* EXERCISE AIM
Filter the entries for the word "boolean". Copy each line that has it.

* DATA IN THIS EXERCISE

(** An edge of the hierarchy that [weave] returns follows a path of the
    candidate graph between two different nodes, so what is below a
    cluster in the hierarchy is below it in the candidate graph. *)
Theorem hierarchy_follows_candidate :
  forall (w : Weaver) (partitions : list (list Z)) (terminals : terminals_arg)
         (boolean : bool) (levels : levels_arg) (c : config) (w' : Weaver) (h : DiGraph),
    (0 < cutoff c)%Q ->
    weave w partitions terminals boolean levels c = (w', Ok h) ->
    exists G, _full w' = Some G /\
      (forall u v, In (u, v) (edges h) -> u <> v /\ path G u v) /\
      (forall u v, path h u v -> path G u v).
Proof.
  intros w partitions terminals boolean levels c w' h Hc HW.
  destruct (weave_Ok _ _ _ _ _ _ _ _ HW) as (w3 & w4 & G & HB & HP).
  destruct (_build_Ok w3 (cutoff c) w4 G HB)
    as (L & lv & labels & ts & root & s & EB & ES & _ & EG & Ese & Este).
  destruct (build_graph_props _ _ _ _ _ _ _ _ (or_intror Hc) EB)
    as (Hw & Hn & Hs & Hr & Hroot & Htr & Hin).
  set (rk := rank L lv (assume_levels w3)) in *.
  assert (hier_inv rk root G) as HG by now constructor.
  destruct (pick_Ok w4 G _ _ _ _ _ _ _ w' h EG Ese Este HP) as (T & h0 & ET & E0 & Eh & Ew).
  destruct (select_inv rk root L G s _ _ _ _ T HG ES ET) as (HT & Hsub & _).
  destruct (prune_hier rk root T _ h0 HT E0) as [H0 _].
  destruct (update_depth_graph_edges h0 h Eh) as [Ee _].
  assert (forall u v, In (u, v) (edges h) -> u <> v /\ path G u v) as Hedge.
  { intros u v Huv. unfold edges in Huv. rewrite Ee in Huv. fold (edges h0) in Huv. split.
    - intro E. subst v. pose proof (hi_ranked H0 u u Huv). lia.
    - apply (prune_paths G (strict_single_branch c) T h0 (hi_wf HT)); [|assumption|assumption].
      intros a b Hab. apply path_edge. now apply Hsub. }
  exists G. split; [subst w'; exact EG|]. split; [exact Hedge|].
  intros u v Hp. induction Hp as [u|u x v Hux Hxv IH]; [apply path_refl|].
  eapply path_trans; [apply Hedge; exact Hux|exact IH].
Qed.

(** * The attributes of the nodes *)

Section Attributes.

Variable levels labels : list Z.

Let ok := attributed levels labels.

Lemma attributed_same : forall G G', g_nodes G' = g_nodes G -> ok G -> ok G'.
Proof. intros G G' E H n a Hn. rewrite E in Hn. now apply H. Qed.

* SOLUTION TO THIS TASK
         (boolean : bool) (levels : levels_arg) (c : config) (w' : Weaver) (h : DiGraph),
    weave w partitions terminals boolean levels c = (w', Ok h) ->
  intros w partitions terminals boolean levels c w' h Hc HW.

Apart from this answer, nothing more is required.